How has it come to this? One of many trends was identified by Weinstein in a Wall Street Journal essay: “The button-down empirical and deductive fields, including all the hard sciences, have lived side by side with ‘critical theory,’ postmodernism and its perception-based relatives. Since the creation in 1960s and ’70s of novel, justice-oriented fields, these incompatible worldviews have repelled one another.”
In an article for Quillette.com on “Methods Behind the Campus Madness,” graduate researcher Sumantra Maitra of the University of Nottingham in England reported that 12 of the 13 academics at U.C. Berkeley who signed a letter to the chancellor protesting Yiannopoulos were from “Critical theory, Gender studies and Post-Colonial/Postmodernist/Marxist background.” This is a shift in Marxist theory from class conflict to identity politics conflict; instead of judging people by the content of their character, they are now to be judged by the color of their skin (or their ethnicity, gender, sexual orientation, et cetera). “Postmodernists have tried to hijack biology, have taken over large parts of political science, almost all of anthropology, history and English,” Maitra concludes, “and have proliferated self-referential journals, citation circles, non-replicable research, and the curtailing of nuanced debate through activism and marches, instigating a bunch of gullible students to intimidate any opposing ideas.”
Students are being taught by these postmodern professors that there is no truth, that science and empirical facts are tools of oppression by the white patriarchy, and that nearly everyone in America is racist and bigoted, including their own professors, most of whom are liberals or progressives devoted to fighting these social ills. Of the 58 Evergreen faculty members who signed a statement “in solidarity with students” calling for disciplinary action against Weinstein for “endangering” the community by granting interviews in the national media, I tallied only seven from the sciences. Most specialize in English, literature, the arts, humanities, cultural studies, women’s studies, media studies, and “quotidian imperialisms, intermetropolitan geography [and] detournement.” A course called “Fantastic Resistances” was described as a “training dojo for aspiring ‘social justice warriors’” that focuses on “power asymmetries.”
If you teach students to be warriors against all power asymmetries, don’t be surprised when they turn on their professors and administrators. This is what happens when you separate facts from values, empiricism from morality, science from the humanities.

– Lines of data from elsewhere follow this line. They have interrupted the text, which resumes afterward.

Lemma sessions_shape local (c : C) (t : traced W) r t' :
  StorageGroupCommit local MigrationActionCommit c t = Some (r, t') →
  ∃ commits, part t' = part t ∧ t'.2 = (t.2 ++ commits)%list ∧ Forall (λ e, ∃ id, commit_request c local id e) commits
    ∧ (∀ b, r = Ok b → ∃ ids w w', GetStorageGroupMigration (W := W) c local w = (Ok ids, w') ∧ Forall2 (committed c local) ids commits).
Proof.
  intros (ids & t0 & E0 & E1)%mbnd_Some. apply quiet_call in E0 as (Hp & Hl & Hs); [|intros; apply (ca_sessions Hca)].
  destruct ids as [ids|e]; [|injection E1 as <- <-; exists []; rewrite app_nil_r; split_and!; [done..|constructor|done]].
  apply mbnd_Some in E1 as (e & t2 & E1 & E2). apply commit_all in E1 as (Hp2 & l & Hl2 & HF & HA). exists l.
  assert (t' = t2) as -> by (destruct e; by injection E2). split_and!; [congruence|by rewrite Hl2, Hl|done|].
  intros b ->. destruct e; [done|]. exists ids, t.1, t0.1. auto.
Qed.
Lemma adds_shape remote (c : C) (t : traced W) r t' :
  AddVolumesToRemoteSG remote c t = Some (r, t') →
  ∃ adds, part t' = part t ∧ t'.2 = (t.2 ++ adds)%list
    ∧ Forall (λ e, ∃ sg vols, SGToRemoteVols (part t) !! sg = Some vols ∧ e = EvAddVolumes remote sg vols) adds
    ∧ (∀ b, r = Ok b → ∀ sg vols, SGToRemoteVols (part t) !! sg = Some vols → vols ≠ [] → added c remote sg vols adds).
Proof.
  intros (s & t3 & [= <- <-] & E)%mbnd_Some. cbv beta in E. case_decide as Hs.
  - injection E as <- <-. exists []. rewrite app_nil_r. split_and!; [done..|constructor|]. intros b' _ sg vols Hx.
    unfold part in Hx; cbn in Hx. by rewrite Hs, lookup_empty in Hx.
  - apply mbnd_Some in E as (e & t4 & E2 & E3). apply add_all in E2 as (Hp4 & l & Hl4 & HF & HA). exists l.
    assert (t' = t4) as -> by (destruct e; by injection E3). split_and!; [done|done| |].
    + eapply Forall_impl; [exact HF|]. intros ev ([sg vols] & Hx%range_elem & ->). eauto.
    + intros b' -> sg vols Hx Hne. destruct e; [done|]. apply (HA eq_refl (sg, vols)); [by apply range_elem|done].
Qed.
Lemma commit_shape local remote (c : C) (t : traced W) r t' :
  commit local remote c t = Some (r, t') →
  ∃ l, t'.2 = (t.2 ++ l)%list ∧ commit_order c local remote (part t) l
    ∧ (r = Ok true → ∀ sg vols, SGToRemoteVols (part t) !! sg = Some vols → vols ≠ [] → added c remote sg vols l).
Proof.
  intros (r1 & t1 & E1 & E)%mbnd_Some. apply sessions_shape in E1 as (commits & Hp1 & Hl1 & HF1 & Hall).
  destruct r1 as [b|e]; last first.
  { injection E as <- <-. exists commits. split_and!; [done| |done]. exists commits, [], []. rewrite !app_nil_r. split_and!; [done..|constructor|done|by left]. }
  apply mbnd_Some in E as (r2 & t2 & E2 & E). apply adds_shape in E2 as (adds & Hp2 & Hl2 & HF2 & Hadd). rewrite Hp1 in HF2, Hadd.
  destruct r2 as [b2|e]; last first.
  { injection E as <- <-. exists (commits ++ adds)%list. rewrite Hl2, Hl1, app_assoc. split_and!; [done| |done].
    exists commits, adds, []. rewrite !app_nil_r. split_and!; [done..|eauto|by left]. }
  apply mbnd_Some in E as (e & t3 & E3 & E). apply noisy_call in E3 as (Hp3 & Hl3 & _); [|intros; apply (ca_no_env Hca)].
  exists (commits ++ adds ++ [EvReplication local "delete environment" remote])%list.
  assert (t'.2 = t3.2) as -> by (destruct e; [by injection E as <- <-|apply mbnd_Some in E as (? & ? & [= <- <-] & [= <- <-]); done]).
  split_and!; [by rewrite Hl3, Hl2, Hl1, !app_assoc| |].
  - exists commits, adds, [EvReplication local "delete environment" remote]. split_and!; [done..|eauto|]. right. split; [done|eauto].
  - intros _ sg vols Hsg Hne. destruct (Hadd _ eq_refl _ _ Hsg Hne) as [Hin Hok]. split; [|done]. apply elem_of_app. right. apply elem_of_app. by left.
Qed.

(** C32: the commit of an array migration asks to commit only sessions that the array said are synchronized. It adds
    volumes to the groups of the target only after the array has committed, without an error, every session it listed,
    and adds only the volumes that it has recorded; and it deletes the environment last, after the array has added all
    recorded volumes without an error. *)
Theorem commit_in_order local remote (c : C) (t : traced W) r t' :
  commit local remote c t = Some (r, t') → ∃ l, t'.2 = (t.2 ++ l)%list ∧ commit_order c local remote (part t) l.
Proof. intros E. apply commit_shape in E as (l & Hl & Ho & _). eauto. Qed.

(** *** Migrate *)

(** Every volume that was taken out of a group since [base] is remembered with it. *)
Definition remembered (base : list event) (symID : string) (groups : list string) (t : traced W) : Prop :=
  (∀ sg vols, localSGVolumeList (part t) !! sg = Some vols → sg ∈ groups) ∧
  ∃ l, t.2 = (base ++ l)%list ∧ ∀ sg v, EvRemoveVolumes symID sg [v] ∈ l → ∃ vols, localSGVolumeList (part t) !! sg = Some vols ∧ v ∈ vols.
Definition removal (e : event) : Prop := match e with EvRemoveVolumes _ _ _ => True | _ => False end.
Definition create_volume (symID storageGroupName volumeIdentifier volumeName : string) (requiredCylinders : Z) (params : gmap string string) (c : C)
    : M W (result error Volume) :=
  let? vol := lift (CreateVolumeInGroup c symID storageGroupName volumeIdentifier requiredCylinders (Creator.addMetaData params))
    orelse (λ e, statusError Internal ("Could not create volume: " ++ volumeName ++ ": " ++ Error e)) in ok vol.
End provision.

(** What the search for an existing volume has found so far. *)
Record search := mkSearch {
  s_vol : option Volume;
  s_group : string;
  alreadyExists : bool;
  isLocalVolumePresent : bool;
}.

(** ** Lemmas *)
Lemma substring_front m s : ∃ b, s = String.substring 0 m s ++ b.
Proof.
  revert m. induction s as [|c s IH]; intros m; [by exists ""; destruct m|].
  destruct m as [|m]; [by exists (String c s)|]. destruct (IH m) as [b E]. exists b. simpl. by rewrite app_str_cons, <- E.
Qed.
Lemma substring_split n m s : String.substring n m s = "" ∨ ∃ a b, s = a ++ String.substring n m s ++ b.
Proof.
  revert n. induction s as [|c s IH]; intros n; [left; by destruct n, m|].
  destruct n as [|n]; [right; destruct (substring_front m (String c s)) as [b E]; by exists "", b|].
  destruct (IH n) as [E|(a & b & E)]; [by left|]. right. exists (String c a), b. simpl. by rewrite app_str_cons, <- E.
Qed.
Lemma Contains_spec s sub : Contains s sub = true ↔ ∃ a b, s = a ++ sub ++ b.
Proof.
  unfold Contains, Index. split.
  - destruct (String.index 0 sub s) as [n|] eqn:E; [|done]. intros _. apply String.index_correct1 in E.
    destruct (substring_split n (String.length sub) s) as [E'|(a & b & Es)]; rewrite E in *; [|by exists a, b].
    subst sub. by exists "", s.
  - intros (a & b & ->). destruct (String.index 0 sub (a ++ sub ++ b)) as [n|] eqn:E; [apply Z.leb_le; lia|].
    destruct (decide (sub = "")) as [->|Hn]; [destruct a, b; discriminate E|].
    exfalso. eapply (String.index_correct3 0 (String.length a)) in E; [|done|lia]. apply E. clear.
    induction a as [|c a IH]; [|exact IH]. simpl. induction sub as [|d sub IH]; [by destruct b|]. rewrite !app_str_cons. simpl. f_equal. exact IH.
Qed.
Lemma Contains_refl s : Contains s s = true.
Proof. apply Contains_spec. exists "", "". by rewrite app_str_nil. Qed.
Lemma Contains_trans a b c : Contains a b = true → Contains b c = true → Contains a c = true.
Proof.
  rewrite !Contains_spec. intros (x & y & ->) (x' & y' & ->). exists (x ++ x'), (y' ++ y). by rewrite !app_str_assoc.
Qed.

Lemma match_group_spec base name groups m g :
  match_group name groups = (m, g) → Contains name base = true →
  Contains g base = true ∧ (m = true → ∃ sg, sg ∈ groups ∧ Contains sg base = true).
Proof.
  revert name m g. induction groups as [|sg groups IH]; intros name m g E Hn; simpl in E; [by injection E as <- <-|].
  destruct (Contains sg name) eqn:Hc.
  - injection E as <- <-. assert (Contains sg base = true) as Hsg by (by eapply Contains_trans).
    split; [|intros _; exists sg; split; [by constructor|done]].
    destruct (match_group sg groups) as [m' g'] eqn:E. by apply (IH sg m' g').
  - destruct (IH _ _ _ E Hn) as [Hg Hm]. split; [done|]. intros (x & Hx & ?)%Hm. exists x. split; [by constructor|done].
Qed.

(** The least number of cylinders that holds what was asked for, within the limit. *)
Definition sized (cr : option Sizes.CapacityRange) (n : Z) : Prop :=
  (n - 1) * Sizes.cylinderSizeInBytes < Sizes.wanted (Sizes.GetRequiredBytes cr) <= n * Sizes.cylinderSizeInBytes
  ∧ (Sizes.GetLimitBytes cr = 0 ∨ n * Sizes.cylinderSizeInBytes <= Sizes.GetLimitBytes cr).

*Editor’s Note (8/18/17): This sentence was edited after the print article was posted online. The original stated that students at Middlebury College “physically attacked” Charles Murray and his campus host, Allison Stanger. In fact, a police investigation determined that it appears several participants in the demonstration against Murray came from outside the campus community and that those wearing masks used “tactics that indicated training in obstruction and intimidation.” Although the attackers were never identified, and thus the police were unable to press charges, Middlebury maintains that the masked assailants were not students but outside agitators. It has also made an official statement that “the College disciplined 74 students with sanctions ranging from probation to official College discipline, which places a permanent record in the student’s file.”